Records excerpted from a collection
_____

(* ===== verification/CommitQueue.v ===== *)
(** * The commit queue (core/versioning/commit_queue.go, merge_descriptor.go)

    Merges wait in arrival order for their audit and for the disk.  The list
    and the map of the queue point to the same entries, which live in a heap.
    Every transition is appended to the control log before it is made. *)

From S2P Require Import Prelude GoStd Semantic ControlEntryProof ControlWal ControlLog.
Import Semantic ControlEntry ControlWal.

Record PipelineInspectorCertificate := mkCertificate {
  DeclaredScope : string; OpenConcerns : list string; Summary : string; TesterVerdict : string }.

Record MergeDescriptor := mkDescriptor {
  MPipelineID : string; MBaseVersion : SemanticVersion; MergedVersion : SemanticVersion; MPaths : list string; MPathCount : Z;
  MergedAt : Z; PipelineCertificate : PipelineInspectorCertificate; AuditAddendum : bool; SupersedesVersion : SemanticVersion }.

Inductive CommitState :=
  CommitStateAuditing | CommitStateAccepted | CommitStateRejected | CommitStateSuperseded | CommitStateCommitted | CommitStateAbandoned.

#[export] Instance CommitState_eq_dec : EqDecision CommitState.
Proof. solve_decision. Defined.

Record CommitEntry := mkCommitEntry {
  Descriptor : MergeDescriptor; State : CommitState; RejectionReason : string; BigPictureConcerns : list string;
  SupersededBy : SemanticVersion; AuditReplicaID : string; EnqueuedAt : Z; TerminalAt : Z }.

Inductive CommitQueueEventKind :=
  CommitQueueEventEnqueued | CommitQueueEventDecided | CommitQueueEventSuperseded | CommitQueueEventCommitted | CommitQueueEventAbandoned.

Record CommitQueueEvent := mkEvent {
  EvKind : CommitQueueEventKind; EvMergedVersion : SemanticVersion; EvDescriptor : MergeDescriptor; EvState : CommitState;
  EvReplicaID : string; EvSupersedorVer : SemanticVersion }.

Module CommitQueue.

(* ------------------------------------------------------------------ *)
(** ** Subscribers *)

(** [cells] and [count]: the slice of the channels and its length; what stands
    behind the length is left of channels that were removed.  A channel holds
    64 events.  [panicked]: an event was sent to a closed channel. *)
Record channel := mkChannel { queued : list CommitQueueEvent; chanClosed : bool }.
Record Subscribers := mkSubscribers { cells : list nat; count : nat; chans : list channel; panicked : bool }.

Definition noSubscribers : Subscribers := mkSubscribers [] 0 [] false.

Definition send (c : nat) (ev : CommitQueueEvent) (s : Subscribers) : Subscribers :=
  match chans s !! c with
  | None => s
  | Some ch =>
    if chanClosed ch then mkSubscribers (cells s) (count s) (chans s) true
    else if (length (queued ch) <? 64)%nat
      then mkSubscribers (cells s) (count s) (<[c := mkChannel (queued ch ++ [ev]) false]> (chans s)) (panicked s)
      else s
  end.

(** The round [i] of the loop over the first [n] cells as they are then. *)
Fixpoint emit_rounds (n i : nat) (ev : CommitQueueEvent) (s : Subscribers) : Subscribers :=
  match n with
  | O => s
  | S n => emit_rounds n (S i) ev (match cells s !! i with Some c => send c ev s | None => s end)
  end.

Definition emit (ev : CommitQueueEvent) (s : Subscribers) : Subscribers := emit_rounds (count s) 0 ev s.

Definition Subscribe (s : Subscribers) : nat * Subscribers :=
  let ch := length (chans s) in
  (ch, mkSubscribers (take (count s) (cells s) ++ [ch]) (S (count s)) (chans s ++ [mkChannel [] false]) (panicked s)).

_____

(Task item)
Restate each record word for word.

(Solved problem)
(* ===== verification/CommitQueue.v ===== *)
(** * The commit queue (core/versioning/commit_queue.go, merge_descriptor.go)

    Merges wait in arrival order for their audit and for the disk.  The list
    and the map of the queue point to the same entries, which live in a heap.
    Every transition is appended to the control log before it is made. *)

From S2P Require Import Prelude GoStd Semantic ControlEntryProof ControlWal ControlLog.
Import Semantic ControlEntry ControlWal.

Record PipelineInspectorCertificate := mkCertificate {
  DeclaredScope : string; OpenConcerns : list string; Summary : string; TesterVerdict : string }.

Record MergeDescriptor := mkDescriptor {
  MPipelineID : string; MBaseVersion : SemanticVersion; MergedVersion : SemanticVersion; MPaths : list string; MPathCount : Z;
  MergedAt : Z; PipelineCertificate : PipelineInspectorCertificate; AuditAddendum : bool; SupersedesVersion : SemanticVersion }.

Inductive CommitState :=
  CommitStateAuditing | CommitStateAccepted | CommitStateRejected | CommitStateSuperseded | CommitStateCommitted | CommitStateAbandoned.

#[export] Instance CommitState_eq_dec : EqDecision CommitState.
Proof. solve_decision. Defined.

Record CommitEntry := mkCommitEntry {
  Descriptor : MergeDescriptor; State : CommitState; RejectionReason : string; BigPictureConcerns : list string;
  SupersededBy : SemanticVersion; AuditReplicaID : string; EnqueuedAt : Z; TerminalAt : Z }.

Inductive CommitQueueEventKind :=
  CommitQueueEventEnqueued | CommitQueueEventDecided | CommitQueueEventSuperseded | CommitQueueEventCommitted | CommitQueueEventAbandoned.

Record CommitQueueEvent := mkEvent {
  EvKind : CommitQueueEventKind; EvMergedVersion : SemanticVersion; EvDescriptor : MergeDescriptor; EvState : CommitState;
  EvReplicaID : string; EvSupersedorVer : SemanticVersion }.

Module CommitQueue.

(* ------------------------------------------------------------------ *)
(** ** Subscribers *)

(** [cells] and [count]: the slice of the channels and its length; what stands
    behind the length is left of channels that were removed.  A channel holds
    64 events.  [panicked]: an event was sent to a closed channel. *)
Record channel := mkChannel { queued : list CommitQueueEvent; chanClosed : bool }.
Record Subscribers := mkSubscribers { cells : list nat; count : nat; chans : list channel; panicked : bool }.

Definition noSubscribers : Subscribers := mkSubscribers [] 0 [] false.

Definition send (c : nat) (ev : CommitQueueEvent) (s : Subscribers) : Subscribers :=
  match chans s !! c with
  | None => s
  | Some ch =>
    if chanClosed ch then mkSubscribers (cells s) (count s) (chans s) true
    else if (length (queued ch) <? 64)%nat
      then mkSubscribers (cells s) (count s) (<[c := mkChannel (queued ch ++ [ev]) false]> (chans s)) (panicked s)
      else s
  end.

(** The round [i] of the loop over the first [n] cells as they are then. *)
Fixpoint emit_rounds (n i : nat) (ev : CommitQueueEvent) (s : Subscribers) : Subscribers :=
  match n with
  | O => s
  | S n => emit_rounds n (S i) ev (match cells s !! i with Some c => send c ev s | None => s end)
  end.

Definition emit (ev : CommitQueueEvent) (s : Subscribers) : Subscribers := emit_rounds (count s) 0 ev s.

Definition Subscribe (s : Subscribers) : nat * Subscribers :=
  let ch := length (chans s) in
  (ch, mkSubscribers (take (count s) (cells s) ++ [ch]) (S (count s)) (chans s ++ [mkChannel [] false]) (panicked s)).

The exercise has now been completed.